I had a thought today as i was washing out the plastic milk bottle, it made me wonder if it would be worth starting of my veg seed in one. Making some holes in the bottom, add some compost then a seed say cabbage. Once ready to plant outside cut away the bottom of the bottle and plant in the ground leaving the bottle to protect the growing plant from slugs etc. Once a decent size remove the bottle. Do you think that would be worth trying ?? :-\
Voss Electric Fence

doganjo

  • Joined Aug 2012
  • Clackmannanshire
  • Qui? Moi?
    • ABERDON GUNDOGS for work and show
    • Facebook
Re: Plastic Bottles.
« Reply #1 on: February 08, 2009, 08:54:20 pm »
I'm sure it would - I think the young plants are most at risk, aren't they, so if you can protect for a while all to the good.
Always have been, always will be, a WYSIWYG - black is black, white is white - no grey in my life! But I'm mellowing in my old age

hot house heroes

  • Joined Jan 2009
  • prestwick
Re: Plastic Bottles.
« Reply #2 on: February 08, 2009, 10:07:31 pm »
hi there ive submitted a post in the vegetable section regarding the plastic bottle theory  :hshoe:
its not a palace but its our palace

HappyHippy

  • Guest
Re: Plastic Bottles.
« Reply #3 on: February 09, 2009, 11:32:01 am »
Hi,
I've been busily saving all the wee plastic trays that prepack food comes in with the intention of having free mini seed trays.
Also as the kids eat a fair bit of icecream (it might be the middle of winter but try telling that to a 4 year old lol!) and I reckon if I cut a big hole in the lid of the tub and line it with plastic (or cling film) I'll have mini propegators. Maybe folks are doing this already and I'm a bit slow to catch on !
Karen  ;D

northfifeduckling

  • Joined Jan 2009
  • Fife
    • North Fife Blog
Re: Plastic Bottles.
« Reply #4 on: February 09, 2009, 11:40:22 am »
I use plastic water bottles as cloches. Just cut the bottom off. Someone suggested to build a cold frame with milk bottles recently, I'll try that!

Carolinajim

  • Joined Dec 2008
  • Eastern North Carolina, USA
    • Red Bay Farm
Re: Plastic Bottles.
« Reply #5 on: April 14, 2009, 12:09:06 am »
Pictures of my "milk jug cold frame" at http://www.redbayfarm.com/Projects.html down toward the middle of the page.

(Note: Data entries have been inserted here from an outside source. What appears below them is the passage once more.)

(** The pixel a [DrawPixel] event addresses. *)
Definition pixelRow (e : event) : option Z :=
  match e with DrawPixel _ row _ _ _ => Some row | _ => None end.
Definition pixelColumn (e : event) : option Z :=
  match e with DrawPixel column _ _ _ _ => Some column | _ => None end.

(** ** Small runs, used to evaluate the program *)

(** A grid of one cell. *)
Definition unit_config : Config := {|
  ITERATIONS := 1;
  IterationCapture := 1;
  WIDTH := 1;
  HEIGHT := 1;
  CENTRE_CIRCLE_RADIUS := 1
|}.

(** A 4x4 grid seeded with a circle of radius 1, stepped 5 times and
    captured every second iteration. *)
Definition small_config : Config := {|
  ITERATIONS := 5;
  IterationCapture := 2;
  WIDTH := 4;
  HEIGHT := 4;
  CENTRE_CIRCLE_RADIUS := 1
|}.

(** Uninitialised memory that happens to hold NaNs. *)
Definition junk : nat -> Cell := fun _ => {| a := S754_nan; b := S754_nan |}.

(** A store with one block. *)
Definition single (g : block) : state := {| mem := [g]; out := [] |}.

(** A store with two blocks. *)
Definition pair_of (g g' : block) : state := {| mem := [g; g']; out := [] |}.

(** The seeded 4x4 grid, next to an uninitialised buffer. *)
Definition small_seed : block := @seed small_config.
Definition small_state : state := pair_of small_seed (junk <$> seq 0 16).

(** A cell with a slightly negative B: A = 1, B = -2^-10. *)
Definition faintlyNegative : Cell := {| a := F32.make 1 0; b := F32.make (-1) (-10) |}.

(** A cell whose B exceeds A + B: A = -1, B = 3, so t = 1.5. *)
Definition overshoot : Cell := {| a := F32.make (-1) 0; b := F32.make 3 0 |}.

(** ** Further descriptions

    Used by the properties that follow the claims. *)

(** A float that is a number: not an infinity and not a NaN. *)
Definition isFinite (f : float) : bool :=
  match f with
  | S754_zero _ | S754_finite _ _ _ => true
  | S754_infinity _ | S754_nan => false
  end.

(** The cell [seedGrid] writes outside the circle: A = 1, B = 0. *)
Definition undisturbed : Cell := {| a := F32.make 1 0; b := F32.make 0 0 |}.

(** The cell [seedGrid] writes inside the circle: A = 0, B = 1. *)
Definition seeded : Cell := {| a := F32.make 0 0; b := F32.make 1 0 |}.

(** A channel value that fits a [byte]. *)
Definition isByte (n : Z) : Prop := 0 <= n < 256.

Definition byteColour (c : Colour) : Prop :=
  isByte (red c) /\ isByte (green c) /\ isByte (blue c).

Section FurtherSpecification.
Context {cfg : Config}.

(** The positions visited when the loops over the grid are about to
    visit (i,j). *)
Definition visitedBefore (i j : Z) : list (Z * Z) :=
  (x ← seqZ 0 i; y ← seqZ 0 HEIGHT; [(x, y)]) ++ (y ← seqZ 0 j; [(i, y)]).

(** One cell of a step done in place: the cell is replaced in the buffer
    it was computed from. *)
Definition sweepCell (g : block) (p : Z * Z) : block :=
  <[Z.to_nat (xyToIndex p.1 p.2) := step g p.1 p.2]> g.

(** A step done in place, cell after cell in scan order. *)
Definition sweep (g : block) : block := foldl sweepCell g scan.

(** The 3x3 neighbourhood of (x,y), the cell included. *)
Definition near (x y u v : Z) : Prop :=
  x - 1 <= u <= x + 1 /\ y - 1 <= v <= y + 1.
End FurtherSpecification.

(** A run on a grid without cells. *)
Definition empty_config : Config := {|
  ITERATIONS := 1;
  IterationCapture := 1;
  WIDTH := 0;
  HEIGHT := 3;
  CENTRE_CIRCLE_RADIUS := 1
|}.

(** A 4x4 buffer of undisturbed cells, next to an uninitialised one. *)
Definition calm_grid : block := replicate 16 undisturbed.
Definition calm_state : state := pair_of calm_grid (junk <$> seq 0 16).

(** A run without iterations, on the 4x4 grid. *)
Definition still_config : Config := {|
  ITERATIONS := 0;
  IterationCapture := 0;
  WIDTH := 4;
  HEIGHT := 4;
  CENTRE_CIRCLE_RADIUS := 1
|}.

(** ** A weakest precondition for the monad

    [wp m s Q E]: run from [s], [m] returns a value and a state that
    satisfy [Q], or stops on a fault that satisfies [E]. *)
Definition wp {A} (m : M A) (s : state) (Q : A -> state -> Prop) (E : fault -> Prop) : Prop :=
  match m s with
  | Ok (x, s') => Q x s'
  | Undefined f => E f
  end.

(** No fault is allowed. *)
Definition never : fault -> Prop := fun _ => False.
(** * ClassCom API: a model of the request handlers of [main.py]

    The handlers of [main.py] are glue between HTTP requests and a document
    store.  They are embedded here as computations in a state-and-exception
    monad over a [World]: the module-level store handle [db], the
    configuration read at import time ([ADMIN_PASSWORD], whether [ObjectId]
    could be imported), the clock, and the document store behind the driver.

    - A Python dict is a finite map from field names to values; a stored
      document carries its store-generated [_id] beside its fields.
    - An exception is an outcome of the monad; the state reached before it
      was raised is kept, as the store keeps what was written.
    - The driver may raise on any round trip; which round trips do is given
      by a fault schedule in the world, so that [try]/[except] around a
      store call has something to catch.
    - [str.strip] and [str.upper] are builtins of the language: the
      handlers are modelled, and the properties proved, for any two
      functions in their place.
    - Index creation at startup changes no document and is left out. *)

From Stdlib Require Import NArith Ascii String List Permutation Lia.
From stdpp Require Import base option list gmap strings.

Local Open Scope string_scope.
Local Open Scope list_scope.
Local Open Scope stdpp_scope.

(** ** Text

    [str.strip] and [str.upper] are builtins of the language, defined on
    Unicode text by tables that are no part of this program: the handlers
    are modelled for any two functions in their place ([Builtins]), and every
    theorem about a handler holds for whatever the builtins compute.

    [strip] and [upper] below are what the builtins do to 7-bit text (every
    character below 128): they serve to run the handlers on examples written
    in ASCII, and stand for the builtins on no other text. *)

Module Py.

Definition isspace (c : ascii) : bool :=
  let n := nat_of_ascii c in
  ((9 <=? n)%nat && (n <=? 13)%nat) || ((28 <=? n)%nat && (n <=? 32)%nat).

Just yesterday my dad used milk jugs as cloches for tomatoes.

Personally I like to take four of the jugs and fill them with water.  I use them to surround the tender plant and throw a bit of straw on top.  My tomatoes just had a little bit of damage on the top leaves.

The water also holds heat absorbed during the day and warms the soil a bit to help accelerate early growth.  I'll be setting out eggplant soon and will be using the same technique.

Best Regards,
Jim
www.redbayfarm.com a website about a small 46 acre family owned tree farm
Become Carbon Neutral - Buy Land and Plant Trees

sellickbhoy

  • Joined Jan 2009
  • Muiravonside, near Linlithgow
Re: Plastic Bottles.
« Reply #6 on: April 14, 2009, 10:50:05 am »
Now, heres a strange thing.......!!

I had been saving all the plastic trays that food comes in with the intention of using them as seed trays. I had amassed quite a few in the last year.

anyway, i was sowing various seeds this year - mostly my chillis, peppers and toms.

Anyway, the ones in the "traditional" seed trays germinated with reasonable success rates however, the ones in the "food trays" did nothing!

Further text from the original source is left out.